Another major role for Quinn in the 1960s was that of Barabbas (1962), in a different type of biblical epic, a genre still popular during that decade. During the shooting, Quinn met a young Italian costume designer, Iolanda Addolori, and later publicly acknowledged their first son, born in 1963. After the birth of their second son in 1964, Quinn divorced DeMille in Juarez, Mexico (January 1965), and married Iolanda on 2 January 1966 at his agent's Beverly Hills home. Later that year, their third son was born. By that point, Quinn's primary residence was a villa outside Rome. Some columnists at the time suggested that Quinn's disruptive personal life cost him Academy votes for the Zorba role.

Other films of the 1960s included Quinn as a priest in Guns for San Sebastian (1968), as a fictional Russian-born Pope Kiril I opposite Laurence Olivier in Shoes of the Fisherman (1968), and as the mayor in The Secret of Santa Vittoria (1969). In November 1968 the Museum of Modern Art in New York exhibited a collection of stills from his career. Important Broadway work during the 1960s included Quinn's portrayal of King Henry II opposite Olivier in Peter Glenville's production of Jean Anouilh's Becket (1960 to 1961), as well as the frothy Tchin-Tchin (1962), with Margaret Leighton. In June 1969 Quinn placed his handprints in the cement walkway outside of Grauman's Chinese Theater in Hollywood.
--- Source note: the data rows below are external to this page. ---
(** [gatherAccessibilityIssues(orgName, primaryLabel, additionalLabels)]:
    the result is the file name and the rows handed to the CSV writer, or
    [None] when the function returns before writing. *)
Definition gatherAccessibilityIssues (orgName : string)
    : M W (option (string * list ExportRecord.t)) :=
  print Log ("Scanning GitHub organization: " ++ orgName) ;;;
  print Log ("Looking for issues with primary label: " ++ dquote ++ primaryLabel ++ dquote) ;;;
  (match additionalLabels with
   | [] => ret tt
   | _ :: _ =>
       print Log ("Also including issues with additional labels: " ++ dquote
                  ++ Js.join (dquote ++ ", " ++ dquote) additionalLabels ++ dquote)
   end) ;;;
  print Log "Fetching repositories..." ;;;
  repositories <- fetchAllPages host (listForOrg host) (orgParams orgName) fuel ;;
  match repositories with
  | [] =>
      print Log ("No public repositories found for " ++ orgName
                 ++ " or access denied. Exiting.") ;;;
      ret None
  | _ :: _ =>
      print Log ("Found " ++ Js.ofNat (length repositories) ++ " repositories.") ;;;
      forEachRepo repositories ;;;
      data <- rows ;;
      print Log (newline ++ "Found " ++ Js.ofNat (length data)
                 ++ " accessibility-related issues across "
                 ++ Js.ofNat (length repositories) ++ " repositories.") ;;;
      today <- now ;;
      ret (Some (orgName ++ "-accessibility-issues-" ++ substring 0 10 today ++ ".csv", data))
  end.

End Scan.

(** The process at start: nothing printed, called, processed or exported,
    and the pattern objects as created. *)
Definition start {W} (w : W) : State W :=
  mkState w [] [] WCAG_PATTERNS [] ∅ [].

(** ** Properties of the matcher *)

Section Matcher.

Local Open Scope list_scope.

Variable ic : bool.

(** The least number of characters a pattern consumes. *)
Fixpoint minLength (ns : list Node) : nat :=
  match ns with
  | [] => 0
  | Chr _ :: ns' => S (minLength ns')
  | Quant _ min _ :: ns' => min + minLength ns'
  | WordBoundary :: ns' => minLength ns'
  end.

(** The characters a node can consume. *)
Definition accepts (n : Node) (c : ascii) : bool :=
  match n with
  | Chr cs | Quant cs _ _ => setMatches ic cs c
  | WordBoundary => false
  end.

(** A quantifier [{min,max}] is well formed when [min <= max]. *)
Definition wfQuant (min : nat) (max : option nat) : bool :=
  match max with Some mx => (min <=? mx)%nat | None => true end.

Definition wfNodes (ns : list Node) : bool :=
  forallb (fun n => match n with Quant _ min max => wfQuant min max | _ => true end) ns.

(** What a continuation promises about its result: it is a prefix of the
    text, has at least [len] characters, all of them satisfying [P]. *)
Definition sound (len : nat) (P : ascii -> Prop)
    (k : option ascii -> list ascii -> option (list ascii)) : Prop :=
  forall prev s m, k prev s = Some m ->
    (exists rest, s = m ++ rest) /\ (len <= length m)%nat /\ Forall P m.

Lemma sound_weaken len (P Q : ascii -> Prop) k :
  (forall c, P c -> Q c) -> sound len P k -> sound len Q k.
Proof.
  intros HPQ Hk prev s m H. apply Hk in H as (Hr & Hl & HP).
  repeat split; auto. eapply Forall_impl; eauto.
Qed.

Lemma greedy_sound len (P : ascii -> Prop) k test :
  sound len P k -> (forall c, test c = true -> P c) ->
  forall s min max prev m,
    wfQuant min max = true ->
    greedy k test min max prev s = Some m ->
    (exists rest, s = m ++ rest) /\ (min + len <= length m)%nat /\ Forall P m.
Proof.
  intros Hk Ht.
  assert (Hstop : forall min prev s m,
    (if (min =? 0)%nat then k prev s else None) = Some m ->
    (exists rest, s = m ++ rest) /\ (min + len <= length m)%nat /\ Forall P m).
  { intros min prev s m H.
    destruct (Nat.eqb_spec min 0) as [->|]; [|discriminate]. now apply Hk in H. }
  assert (Hdone : forall min max prev s m,
    wfQuant min max = true -> exhausted max = true -> k prev s = Some m ->
    (exists rest, s = m ++ rest) /\ (min + len <= length m)%nat /\ Forall P m).
  { intros min max prev s m Hwf Hmax H.
    destruct max as [[|mx]|]; try discriminate. simpl in Hwf.
    apply Nat.leb_le in Hwf. assert (min = 0) as -> by lia. now apply Hk in H. }
  induction s as [|c s IH]; intros min max prev m Hwf H; simpl in H;
    destruct (exhausted max) eqn:Hmax; try (eapply Hdone; eassumption).
  - eapply Hstop; eauto.
  - destruct (test c) eqn:Hc; [|eapply Hstop; eauto].
    destruct (greedy k test (Init.Nat.pred min) (option_map Init.Nat.pred max) (Some c) s)
      as [m'|] eqn:Hrec; [|eapply Hstop; eauto].
    injection H as <-.
    apply IH in Hrec as ([rest ->] & Hl & HP).
    + split; [exists rest; reflexivity|]. split; [simpl; lia|].
      constructor; auto.
    + destruct max as [[|mx]|]; simpl in *; try discriminate; auto.
      apply Nat.leb_le in Hwf. apply Nat.leb_le. lia.
Qed.

Definition accepted (ns : list Node) (c : ascii) : Prop :=
  existsb (fun n => accepts n c) ns = true.

Lemma matchNodes_sound ns :
  wfNodes ns = true -> sound (minLength ns) (accepted ns) (matchNodes ic ns).
Proof.
  induction ns as [|n ns IH]; intros Hwf.
  - intros prev s m H. injection H as <-. repeat split; [now exists s|simpl; lia|constructor].
  - simpl in Hwf. apply andb_true_iff in Hwf as [Hn Hwf]. specialize (IH Hwf).
    assert (IH' : sound (minLength ns) (accepted (n :: ns)) (matchNodes ic ns)).
    { eapply sound_weaken; [|exact IH]. intros c Hc. unfold accepted in *. simpl.
      rewrite Hc. apply orb_true_r. }
    destruct n as [cs|cs min max|].
    + intros prev [|c s] m H; simpl in H; [discriminate|].
      destruct (setMatches ic cs c) eqn:Hc; [|discriminate].
      destruct (matchNodes ic ns (Some c) s) as [m'|] eqn:Hm; [|discriminate].
      injection H as <-. apply IH' in Hm as ([rest ->] & Hl & HP).
      split; [now exists rest|]. split; [simpl; lia|].
      constructor; auto. unfold accepted. simpl. now rewrite Hc.
    + intros prev s m H. simpl in H.
      eapply greedy_sound in H; eauto.
      intros c Hc. unfold accepted. simpl. now rewrite Hc.
    + intros prev s m H. simpl in H.
      destruct (xorb (isWordAt prev) (isWordAt (head s))); [|discriminate].
      now apply IH' in H.
Qed.

Lemma matchNodes_Chr cs ns prev s m :
  matchNodes ic (Chr cs :: ns) prev s = Some m ->
  exists c s' m', s = c :: s' /\ setMatches ic cs c = true /\
    matchNodes ic ns (Some c) s' = Some m' /\ m = c :: m'.
Proof.
  destruct s as [|c s]; simpl; [discriminate|].
  destruct (setMatches ic cs c) eqn:Hc; [|discriminate].
  destruct (matchNodes ic ns (Some c) s) as [m'|] eqn:Hm; [|discriminate].
  intros H. injection H as <-. exists c, s, m'. repeat split; reflexivity || assumption.
Qed.

(** The code unit before the position reached after [s1]. *)
Fixpoint prevOf (prev : option ascii) (s1 : list ascii) : option ascii :=
  match s1 with
  | [] => prev
  | c :: s1' => prevOf (Some c) s1'
  end.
Quinn continued to work on films—some very popular at the box-office—through the 1990s, and left a legacy of more than one hundred film appearances. He returned to the United States in 1993, and during most of his final years, made Bristol, Rhode Island, his home base. He lived with his young former secretary, Kathy Benvin, eventual mother of two children by him, and divorced Addolori in 1997. Quinn died of respiratory failure in a Boston hospital and was buried on the Quinn estate in Bristol, Rhode Island. At the time of his death, he was survived by four of his five children with De Mille (who died in 1995); three children with Addolori; two with Benvin; one by an unnamed French woman; and two by a German woman.

The mature Anthony Quinn was a film actor whose name assured moviegoers and television viewers of a memorable performance—usually by a forceful, masculine presence whose frequently gruff attitudes sheltered a sensitive core of emotions. At other times, he portrayed a weak, sentimental man who somehow found inner moral fortitude at the moment of crisis. His proficiency as an actor was especially acute during the 1960s, with his flexibility to dominate the screen, with a seemingly effortless manner, in a variety of powerful, virile portrayals. Zorba the Greek left its mark upon the film legacy of the 1960s, and Quinn's Zorba towers as a classical figure cast in a contemporary mode.

Autobiographies of Quinn are Original Sin: A Self-Portrait (1972), and One Man Tango (1995), with Daniel Paisner. Biographical works include Alvin H. Marill, The Films of Anthony Quinn (1975), and Melissa Amdur, Anthony Quinn, Hispanics of Achievement Series (1993). Among many articles and reviews, see Judy Klemesrud, "From Zapata to Zorba to the Pope to …?," New York Times (20 Sept. 1970). Obituaries are in the New York Times and Washington Post (both 4 June 2001).